Uit de parlementaire geschiedenis van de Veegwet Wet inkomstenbelasting 2001 – waarbij onderdeel b aan artikel 3.139 Wet IB 2001 is toegevoegd – blijkt dat de wetgever een ruime uitleg voor ogen heeft. In de Memorie van Toelichting vermeldt de staatssecretaris over artikel 3.139 Wet IB 2001 dat de situatie zich kan voordoen “dat door omstandigheden hetgeen ten laste van het inkomen komt later (gedeeltelijk) wordt terugontvangen, wordt gedekt wordt door een vergoeding terzake (..)” (Kamerstukken II, 2000-2001, 27 466, nr. 3, p. 60).
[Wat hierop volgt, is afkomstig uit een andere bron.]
(* ===== verification/Bytes.v ===== *)
(** Byte strings: the machine integers of the wire format and their big-endian
    encoding, indexing and slicing with Rust's bounds checks, the lexicographic
    order of [&[u8]], and UTF-8 validation.  Everything here models the Rust
    standard library as the sources use it. *)
From stdpp Require Import prelude gmap sorting strings.
From Stdlib Require Strings.Byte.
From Stdlib Require Import NArith Lia.
From S2P Require Import Prelude.

(** * Bytes *)

Abbreviation byte := Corelib.Init.Byte.byte.
(** [&[u8]], [Vec<u8>], [bytes::Bytes] and, as UTF-8, [&str] and [String]. *)
Abbreviation bytes := (list byte).

Definition byte_val (b : byte) : N := Byte.to_N b.

(** The byte of a string literal of the source. *)
Definition bs (s : string) : bytes := String.list_byte_of_string s.

#[global] Instance byte_eq_decision : EqDecision byte := Byte.byte_eq_dec.

#[global] Program Instance byte_countable : Countable byte :=
  inj_countable Byte.to_N Byte.of_N _.
Next Obligation. intros b. apply Byte.of_to_N. Qed.

Lemma byte_val_inj b1 b2 : byte_val b1 = byte_val b2 → b1 = b2.
Proof.
  unfold byte_val. intros H.
  pose proof (Byte.of_to_N b1) as H1. pose proof (Byte.of_to_N b2) as H2. congruence.
Qed.

Lemma byte_val_bound b : byte_val b < 256.
Proof. pose proof (Byte.to_N_bounded b). unfold byte_val. lia. Qed.

(** [x as u8]. *)
Definition as_u8 (x : N) : byte := default Byte.x00 (Byte.of_N (x mod 256)).

Lemma byte_val_as_u8 x : byte_val (as_u8 x) = x mod 256.
Proof.
  unfold as_u8, byte_val.
  assert (x mod 256 < 256) by (apply N.mod_lt; lia).
  destruct (Byte.of_N (x mod 256)) as [b|] eqn:E; simpl.
  - by apply Byte.to_of_N in E.
  - apply Byte.of_N_None_iff in E. lia.
Qed.

Lemma as_u8_byte_val b : as_u8 (byte_val b) = b.
Proof.
  apply byte_val_inj. rewrite byte_val_as_u8. apply N.mod_small, byte_val_bound.
Qed.

(** * Lengths, indexing and slicing (usize is 64 bits wide) *)

Definition blen (l : bytes) : N := N.of_nat (length l).
Definition btake (n : N) (l : bytes) : bytes := take (N.to_nat n) l.
Definition bdrop (n : N) (l : bytes) : bytes := drop (N.to_nat n) l.

(** [l[i]]: panics out of range. *)
Definition index (l : bytes) (i : N) : Outcome byte := unwrap (l !! N.to_nat i).

(** [&l[a..b]]: panics when [a > b] or [b > l.len()]. *)
Definition slice (l : bytes) (a b : N) : Outcome bytes :=
  if (a <=? b) && (b <=? blen l) then Returned (btake (b - a) (bdrop a l)) else Panicked.

(** [&l[a..]]. *)
Definition slice_from (l : bytes) (a : N) : Outcome bytes := slice l a (blen l).

(** * Big-endian integers *)

Definition of_be (l : bytes) : N := foldl (λ acc b, acc * 256 + byte_val b) 0 l.

Fixpoint be_bytes (w : nat) (x : N) : bytes :=
  match w with
  | O => []
  | S w' => as_u8 (x / 256 ^ N.of_nat w') :: be_bytes w' x
  end.

(** [x.to_be_bytes()] for the unsigned types. *)
Definition u16_be (x : N) : bytes := be_bytes 2 x.
Definition u32_be (x : N) : bytes := be_bytes 4 x.
Definition u64_be (x : N) : bytes := be_bytes 8 x.

(** [x as u16], [x as u32], [x as u64]. *)
Definition as_u16 (x : N) : N := x mod 2 ^ 16.
Definition as_u32 (x : N) : N := x mod 2 ^ 32.
Definition as_u64 (x : N) : N := x mod 2 ^ 64.

(** [u32::from_be_bytes([l[i], l[i + 1], l[i + 2], l[i + 3]])]. *)
Definition u32_at (l : bytes) (i : N) : Outcome N :=
  b0 ← index l i; b1 ← index l (i + 1); b2 ← index l (i + 2); b3 ← index l (i + 3);
  mret (of_be [b0; b1; b2; b3]).

(** [u64::from_be_bytes([l[i], .., l[i + 7]])]. *)
Definition u64_at (l : bytes) (i : N) : Outcome N :=
  b0 ← index l i; b1 ← index l (i + 1); b2 ← index l (i + 2); b3 ← index l (i + 3);
  b4 ← index l (i + 4); b5 ← index l (i + 5); b6 ← index l (i + 6); b7 ← index l (i + 7);
  mret (of_be [b0; b1; b2; b3; b4; b5; b6; b7]).

(** * The order of byte slices *)

Fixpoint bytes_leb (x y : bytes) : bool :=
  match x, y with
  | [], _ => true
  | _ :: _, [] => false
  | a :: x', b :: y' =>
      if byte_val a =? byte_val b then bytes_leb x' y' else byte_val a <? byte_val b
  end.

Definition bytes_le (x y : bytes) : Prop := bytes_leb x y = true.

(** [haystack.starts_with(prefix)]. *)
Fixpoint starts_with (l prefix : bytes) {struct prefix} : bool :=
  match prefix, l with
  | [], _ => true
  | _ :: _, [] => false
  | p :: ps, x :: xs => bool_decide (x = p) && starts_with xs ps
  end.

(** [s.strip_prefix(prefix)]. *)
Definition strip_prefix (l prefix : bytes) : option bytes :=
  if starts_with l prefix then Some (drop (length prefix) l) else None.

(** The index of the first byte [c] ([str::find] of an ASCII character). *)
Fixpoint find_byte (c : byte) (l : bytes) : option N :=
  match l with
  | [] => None
  | x :: l' => if bool_decide (x = c) then Some 0 else N.succ <$> find_byte c l'
  end.

(** * UTF-8 *)

Definition in_range (lo hi : N) (b : byte) : bool := (lo <=? byte_val b) && (byte_val b <=? hi).
Definition continuation (b : byte) : bool := in_range 0x80 0xBF b.

(** [std::str::from_utf8(l).is_ok()]: the table of well-formed byte sequences
    of the Unicode standard (no overlong forms, no surrogates). *)
Fixpoint utf8_valid (l : bytes) : bool :=
  match l with
  | [] => true
  | b0 :: l1 =>
      if byte_val b0 <? 0x80 then utf8_valid l1
      else if in_range 0xC2 0xDF b0 then
        match l1 with
        | b1 :: l2 => continuation b1 && utf8_valid l2
        | _ => false
        end
      else if in_range 0xE0 0xEF b0 then
        match l1 with
        | b1 :: b2 :: l3 =>
            (if byte_val b0 =? 0xE0 then in_range 0xA0 0xBF b1
             else if byte_val b0 =? 0xED then in_range 0x80 0x9F b1
             else continuation b1) && continuation b2 && utf8_valid l3
        | _ => false
        end
      else if in_range 0xF0 0xF4 b0 then
        match l1 with
        | b1 :: b2 :: b3 :: l4 =>
            (if byte_val b0 =? 0xF0 then in_range 0x90 0xBF b1
             else if byte_val b0 =? 0xF4 then in_range 0x80 0x8F b1
             else continuation b1) && continuation b2 && continuation b3 && utf8_valid l4
        | _ => false
        end
      else false
  end.

(** * Lemmas *)

Lemma blen_app l1 l2 : blen (l1 ++ l2) = blen l1 + blen l2.
Proof. unfold blen. rewrite length_app. lia. Qed.
Lemma blen_nil : blen [] = 0.
Proof. done. Qed.
Lemma blen_cons b l : blen (b :: l) = 1 + blen l.
Proof. unfold blen. simpl. lia. Qed.

Lemma length_be_bytes w x : length (be_bytes w x) = w.
Proof. induction w; simpl; congruence. Qed.
Lemma blen_be_bytes w x : blen (be_bytes w x) = N.of_nat w.
Proof. unfold blen. by rewrite length_be_bytes. Qed.
Lemma blen_u16_be x : blen (u16_be x) = 2.
Proof. apply blen_be_bytes. Qed.
Lemma blen_u32_be x : blen (u32_be x) = 4.
Proof. apply blen_be_bytes. Qed.
Lemma blen_u64_be x : blen (u64_be x) = 8.
Proof. apply blen_be_bytes. Qed.

Lemma foldl_be_shift l acc :
  foldl (λ acc b, acc * 256 + byte_val b) acc l = acc * 256 ^ blen l + of_be l.
Proof.
  unfold of_be. revert acc. induction l as [|b l IH]; intros acc.
  - simpl. unfold blen; simpl. lia.
  - cbn [foldl]. rewrite IH, (IH (0 * 256 + byte_val b)), blen_cons.
    replace (1 + blen l) with (N.succ (blen l)) by lia. rewrite N.pow_succ_r'. lia.
Qed.

Lemma of_be_cons b l : of_be (b :: l) = byte_val b * 256 ^ blen l + of_be l.
Proof. unfold of_be at 1. simpl. by rewrite foldl_be_shift. Qed.

Lemma of_be_bound l : of_be l < 256 ^ blen l.
Proof.
  induction l as [|b l IH]; [done|].
  rewrite of_be_cons, blen_cons. replace (1 + blen l) with (N.succ (blen l)) by lia.
  rewrite N.pow_succ_r'. pose proof (byte_val_bound b). nia.
Qed.

(** Decoding an encoded integer truncates it to the width. *)
Lemma of_be_be_bytes w x : of_be (be_bytes w x) = x mod 256 ^ N.of_nat w.
Proof.
  induction w as [|w IH].
  - simpl. by rewrite N.mod_1_r.
  - cbn [be_bytes]. rewrite of_be_cons, IH, blen_be_bytes, byte_val_as_u8.
    replace (N.of_nat (S w)) with (N.succ (N.of_nat w)) by lia.
    rewrite N.pow_succ_r', (N.mul_comm 256), N.Div0.mod_mul_r. lia.
Qed.

Lemma be_bytes_of_be l : be_bytes (length l) (of_be l) = l.
Proof.
  assert (∀ l x, be_bytes (length l) (x * 256 ^ blen l + of_be l) = l) as H.
  { clear l. induction l as [|b l IH]; intros x; [done|].
    cbn [length be_bytes]. rewrite of_be_cons, blen_cons. fold (blen l).
    replace (1 + blen l) with (N.succ (blen l)) by lia. rewrite N.pow_succ_r'.
    assert (256 ^ blen l ≠ 0) by (apply N.pow_nonzero; lia).
    pose proof (of_be_bound l). pose proof (byte_val_bound b).
    generalize dependent (256 ^ blen l); intros p IH Hp Hb. f_equal.
    - rewrite <- (as_u8_byte_val b) at 2. apply byte_val_inj. rewrite !byte_val_as_u8.
      replace ((x * (256 * p) + (byte_val b * p + of_be l)) / p) with (x * 256 + byte_val b).
      + rewrite N.add_comm, N.Div0.mod_add. done.
      + apply (N.div_unique _ _ _ (of_be l)); nia.
    - etrans; [|apply (IH (x * 256 + byte_val b))]. f_equal. nia. }
  specialize (H l 0). by rewrite N.mul_0_l, N.add_0_l in H.
Qed.

Lemma of_be_u32_be x : of_be (u32_be x) = x mod 2 ^ 32.
Proof. unfold u32_be. by rewrite of_be_be_bytes. Qed.
Lemma of_be_u64_be x : of_be (u64_be x) = x mod 2 ^ 64.
Proof. unfold u64_be. by rewrite of_be_be_bytes. Qed.
Lemma of_be_u16_be x : of_be (u16_be x) = x mod 2 ^ 16.
Proof. unfold u16_be. by rewrite of_be_be_bytes. Qed.
Lemma u32_be_of_be l : length l = 4%nat → u32_be (of_be l) = l.
Proof. intros H. unfold u32_be. rewrite <- H. apply be_bytes_of_be. Qed.
Lemma u64_be_of_be l : length l = 8%nat → u64_be (of_be l) = l.
Proof. intros H. unfold u64_be. rewrite <- H. apply be_bytes_of_be. Qed.
Lemma u16_be_of_be l : length l = 2%nat → u16_be (of_be l) = l.
Proof. intros H. unfold u16_be. rewrite <- H. apply be_bytes_of_be. Qed.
Verder spreekt de staatssecretaris in de nota naar aanleiding van het verslag over situaties “waarin een persoonsgebonden aftrekpost in aanmerking is genomen, terwijl later (gedeeltelijk) op enigerlei wijze een vergoeding terug wordt ontvangen (..)” (Kamerstukken II, 2000-2001, 27 466, nr. 6, p. 63).
Daarnaast dient op grond van de wettekst sprake te zijn van een verband tussen de later ontvangen vergoeding en de in aftrek genomen uitgaven. Bij de verkoop van een hulpmiddel bestaat een direct verband tussen de vergoeding die wordt ontvangen en de uitgaven waar kosten voor in aftrek zijn genomen.
Gelet op het aanwezige directe verband en de ruime uitleg die volgt uit de parlementaire geschiedenis, wordt bij de verkoop van een hulpmiddel tegen een hogere waarde dan de restwaarde voldaan aan de criteria van artikel 3.139, onderdeel b, Wet IB 2001. Het verschil tussen de hogere verkoopprijs en de restwaarde van het hulpmiddel moet in het jaar van ontvangst van de vergoeding worden aangegeven als negatieve persoonsgebonden aftrek als bedoeld in artikel 3.139 Wet IB 2001. Daarbij geldt dat de in aanmerking te nemen negatieve persoonsgebonden aftrek op grond van artikel 3.139, onderdeel b, Wet IB 2001 is gemaximeerd op het bedrag dat eerder voor het hulpmiddel in aftrek is gekomen.
Verkoopprijs lager dan de restwaarde van het hulpmiddel
Wanneer bij de verkoop een lager bedrag is ontvangen dan de restwaarde van het hulpmiddel, kan het verschil in het jaar van de verkoop als uitgaven voor een hulpmiddel in de zin van artikel 6.17, eerste lid, onderdeel d, Wet IB 2001 in aftrek worden gebracht. In dit geval is het waardeverminderende effect bij gebruik van het hulpmiddel groter geweest dan van tevoren is ingeschat en waarvoor is afgeschreven.